Моё же сердце придавила вина, и всякий раз, когда я вспоминал о Чиргине, я заглядывал в бездну и трусливо отступал, потому что вместо меня туда рухнул он.

Я, конечно, с тех пор писал ему, но он, разумеется, не отвечал. Он вообще не любил писать — потому что, по правде говоря, выходило у него скверно: с ошибками и неопрятно до такой степени, что слова сливались в единую спутанную нить. Однако Чиргин любил иронизировать по поводу своей образованности: «Я не посещал гимназии, а подставлял голову под степной ветер, слышишь, он гуляет и свистит, как хмельной цыган, и требует больше вина!».

От одного отзвука его голоса я вздрогнул и закрыл глаза. Если бы не молчаливое усердие моей супруги, я бы не решился ехать. Слишком многое упущено. Слишком многое преступлено. Кто я теперь перед ним?

Правда, на Светлой мы с женой поехали к нему, но не застали его, хоть дожидались несколько дней. Тогда-то я укрепился в мысли, что он попросту не желает меня видеть.

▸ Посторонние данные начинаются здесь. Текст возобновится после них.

Lemma receive_spec (c : copy) (fuel : nat) (pq : pq_handle_t) (buffer : pq_event_t)
  (t : TickType_t) (r : BaseType_t) (e : pq_event_t) (pq' : pq_handle_t) :
  invariant c pq ->
  xPriorityQueueReceive c fuel pq buffer t = Returns (r, e, pq') ->
  (uxCount (eventSemaphore pq) = 0 /\ r = pdFAIL /\ e = buffer /\ pq' = pq) \/
  (0 < uxCount (eventSemaphore pq) /\ uxCount (mutex pq) = 0 /\ c = part_001 /\
   r = pdFAIL /\ e = buffer /\
   pq' = with_eventSemaphore pq (taken (eventSemaphore pq))) \/
  (0 < uxCount (eventSemaphore pq) /\ uxCount (mutex pq) = 1 /\ size pq = 0 /\
   r = pdPASS /\ e = buffer /\
   pq' = with_eventSemaphore pq (taken (eventSemaphore pq))) \/
  (0 < uxCount (eventSemaphore pq) /\ uxCount (mutex pq) = 1 /\ 0 < size pq /\
   r = pdPASS /\ e = cell pq 0 /\ invariant c pq' /\
   size pq' = size pq - 1 /\ mutex pq' = mutex pq /\
   eventSemaphore pq' = taken (eventSemaphore pq) /\
   e :: occupied pq' ≡ₚ occupied pq).
Proof.
  intros (Hw & Hc & Hheap & Hm & Hs). unfold xPriorityQueueReceive.
  pose proof Hm as [Hmm Hmc]. pose proof Hs as [Hsm Hsc].
  destruct (decide (0 < uxCount (eventSemaphore pq))) as [Hsig|Hnone].
  2:{ unfold xSemaphoreTake.
      destruct (Z.ltb_spec 0 (uxCount (eventSemaphore pq))); [lia|].
      destruct (t =? portMAX_DELAY); [done|]. simpl.
      intros [= <- <- <-]. left. split_and!; (done || lia). }
  rewrite take_available by done. simpl. intros Hrun. right. revert Hrun.
  set (pq0 := with_eventSemaphore pq (taken (eventSemaphore pq))).
  assert (Hcritical : forall res,
    ( '(event, pq1) ← dequeue c fuel (with_mutex pq0 (taken (mutex pq0))) buffer;
     Returns (pdPASS, event,
              with_mutex pq1 (snd (xSemaphoreGive (mutex pq1))))) = Returns res ->
    0 < uxCount (mutex pq) ->
    (size pq = 0 /\ res = (pdPASS, buffer, pq0)) \/
    (0 < size pq /\ res.1.1 = pdPASS /\ res.1.2 = cell pq 0 /\ invariant c res.2 /\
     size res.2 = size pq - 1 /\ mutex res.2 = mutex pq /\
     eventSemaphore res.2 = taken (eventSemaphore pq) /\
     res.1.2 :: occupied res.2 ≡ₚ occupied pq)).
  { intros res Hrun Hfree.
    apply bind_returns in Hrun as ([e1 pq1] & Hrun & [= <-]).
    apply dequeue_spec in Hrun
      as [(Hz & -> & ->)|(Hpos & -> & Hw1 & Hheap1 & Hs1 & Hm1 & He1 & Hperm)];
      try done.
    - left. split; [done|]. simpl.
      rewrite give_taken_mutex by done.
      by rewrite (with_mutex_restore pq0).
    - right. simpl in *. rewrite Hm1, give_taken_mutex by done.
      split_and!; try done.
      unfold invariant. split_and!; try done.
      + unfold in_capacity in *. simpl in *. lia.
      + simpl. rewrite He1. by apply taken_event_semaphore. }
  destruct c.
  - destruct (decide (0 < uxCount (mutex pq))) as [Hfree|Hbusy].
    + rewrite take_available by done. simpl. intros Hrun.
      apply Hcritical in Hrun as [[Hz [= -> -> ->]]|Hrun]; [| |done].
      * right. left. split_and!; (done || lia).
      * right. right. simpl in Hrun. destruct Hrun as (? & -> & -> & ? & ? & ? & ? & ?).
        split_and!; (done || lia).
    + by rewrite take_blocks by (simpl; lia).
  - destruct (decide (0 < uxCount (mutex pq))) as [Hfree|Hbusy].
    + rewrite take_available by done. simpl. intros Hrun.
      apply Hcritical in Hrun as [[Hz [= -> -> ->]]|Hrun]; [| |done].
      * right. left. split_and!; (done || lia).
      * right. right. simpl in Hrun. destruct Hrun as (? & -> & -> & ? & ? & ? & ? & ?).
        split_and!; (done || lia).
    + rewrite take_expires by (done || simpl; lia). simpl.
      intros [= <- <- <-]. left. split_and!; (done || lia).
Qed.

(** ** Sequences of calls keep the invariant *)

Lemma invariant_new_queue (c : copy) (block : nat -> pq_event_t) :
  invariant c (new_queue c block).
Proof.
  unfold invariant, new_queue. split_and!; simpl.
  - reflexivity.
  - unfold in_capacity, PQ_MAX_EVENT_SIZE. simpl. lia.
  - intros ch Hch. simpl in Hch. lia.
  - unfold is_mutex. simpl. lia.
  - destruct c; vm_compute; intuition discriminate.
Qed.

Lemma step_invariant (c : copy) (fuel : nat) (pq : pq_handle_t) (k : call)
  (r : reply) (pq' : pq_handle_t) :
  invariant c pq -> step c fuel pq k = Returns (r, pq') -> invariant c pq'.
Proof.
  intros Hinv. destruct k as [event t|buffer t| |]; simpl.
  - intros Hrun. apply bind_returns in Hrun as ([r1 pq1] & Hrun & [= <- <-]).
    apply send_spec in Hrun as [(_ & -> & _)|(_ & ? & _)]; done.
  - intros Hrun. apply bind_returns in Hrun as ([[r1 e1] pq1] & Hrun & [= <- <-]).
    destruct Hinv as (Hw & Hc & Hheap & Hm & Hs).
    apply receive_spec in Hrun
      as [(_ & _ & _ & ->)|[(? & _ & _ & _ & _ & ->)|[(? & _ & _ & _ & _ & ->)|
          (_ & _ & _ & _ & _ & ? & _)]]]; try done.
    + split_and!; try done. by apply taken_event_semaphore.
    + split_and!; try done. by apply taken_event_semaphore.
  - destruct Hinv as (Hw & Hc & Hheap & Hm & Hs).
    destruct (Z.ltb_spec 0 (uxCount (mutex pq))) as [Hfree|].
    + rewrite take_available by done. simpl. intros [= <- <-].
      split_and!; try done. unfold is_mutex, taken in *. simpl. lia.
    + rewrite take_expires by done. simpl. by intros [= <- <-].
  - destruct Hinv as (Hw & Hc & Hheap & Hm & Hs).
    intros [= <- <-]. split_and!; try done.
    unfold is_mutex, xSemaphoreGive in *. simpl.
    destruct (Z.ltb_spec (uxCount (mutex pq)) (uxMaxCount (mutex pq))); simpl; lia.
Qed.

Lemma run_invariant (c : copy) (fuel : nat) (ks : list call) :
  forall (pq : pq_handle_t) (rs : list reply) (pq' : pq_handle_t),
    invariant c pq -> run c fuel pq ks = Returns (rs, pq') -> invariant c pq'.
Proof.
  induction ks as [|k ks IH]; intros pq rs pq' Hinv; simpl.
  - by intros [= <- <-].
  - intros Hrun. apply bind_returns in Hrun as ([r1 pq1] & Hstep & Hrun).
    apply bind_returns in Hrun as ([rs2 pq2] & Hrun & [= <- <-]).
    eapply IH; [|done]. by eapply step_invariant.
Qed.

Lemma reachable_invariant (c : copy) (pq : pq_handle_t) :
  reachable c pq -> invariant c pq.
Proof.
  intros (block & fuel & ks & rs & Hrun).
  eapply run_invariant; [|done]. apply invariant_new_queue.
Qed.

Lemma step_part_001 (fuel : nat) (pq : pq_handle_t) (k : call)
  (r : reply) (pq' : pq_handle_t) :
  invariant part_001 pq -> signalled_within pq ->
  step part_001 fuel pq k = Returns (r, pq') ->
  signalled_within pq' /\
  size pq' = size pq + sends_passed [r] - receives_passed [r].
Proof.
  intros Hinv Hsig. unfold signalled_within in *.
  destruct k as [event t|buffer t| |]; simpl.
  - intros Hrun. apply bind_returns in Hrun as ([r1 pq1] & Hrun & [= <- <-]).
    apply send_spec in Hrun; [|done].
    destruct Hrun as [(-> & -> & _)|(-> & _ & _ & ? & Hs & _ & Hc & _)]; simpl.
    + lia.
    + rewrite Hc, Hs. lia.
  - intros Hrun. apply bind_returns in Hrun as ([[r1 e1] pq1] & Hrun & [= <- <-]).
    apply receive_spec in Hrun; [|done].
    destruct Hrun
      as [(_ & -> & _ & ->)|[(? & _ & _ & -> & _ & ->)|[(? & _ & ? & _ & _ & ->)|
          (? & _ & _ & -> & _ & _ & Hs & _ & He & _)]]]; simpl; try lia.
    rewrite He, Hs. simpl. lia.
  - destruct (Z.ltb_spec 0 (uxCount (mutex pq))) as [Hfree|].
    + rewrite take_available by done. simpl. intros [= <- <-]. simpl. lia.
    + rewrite take_expires by done. simpl. intros [= <- <-]. simpl. lia.
  - intros [= <- <-]. simpl. lia.
Qed.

Что же, он был в своём праве.

Я тяжело опустил голову на портфель, но сойти на ближайшей же станции мне не дал отблеск солнца в стекле — так же потеплели глаза моей жены, когда я объявил о своём намерении ехать. Не мог же я подвести ещё и её.

Так, заранее раздосадованный, убеждённый в провале, я прибыл в город, которому отдал несколько лет своей жизни, но который так и не сумел полюбить.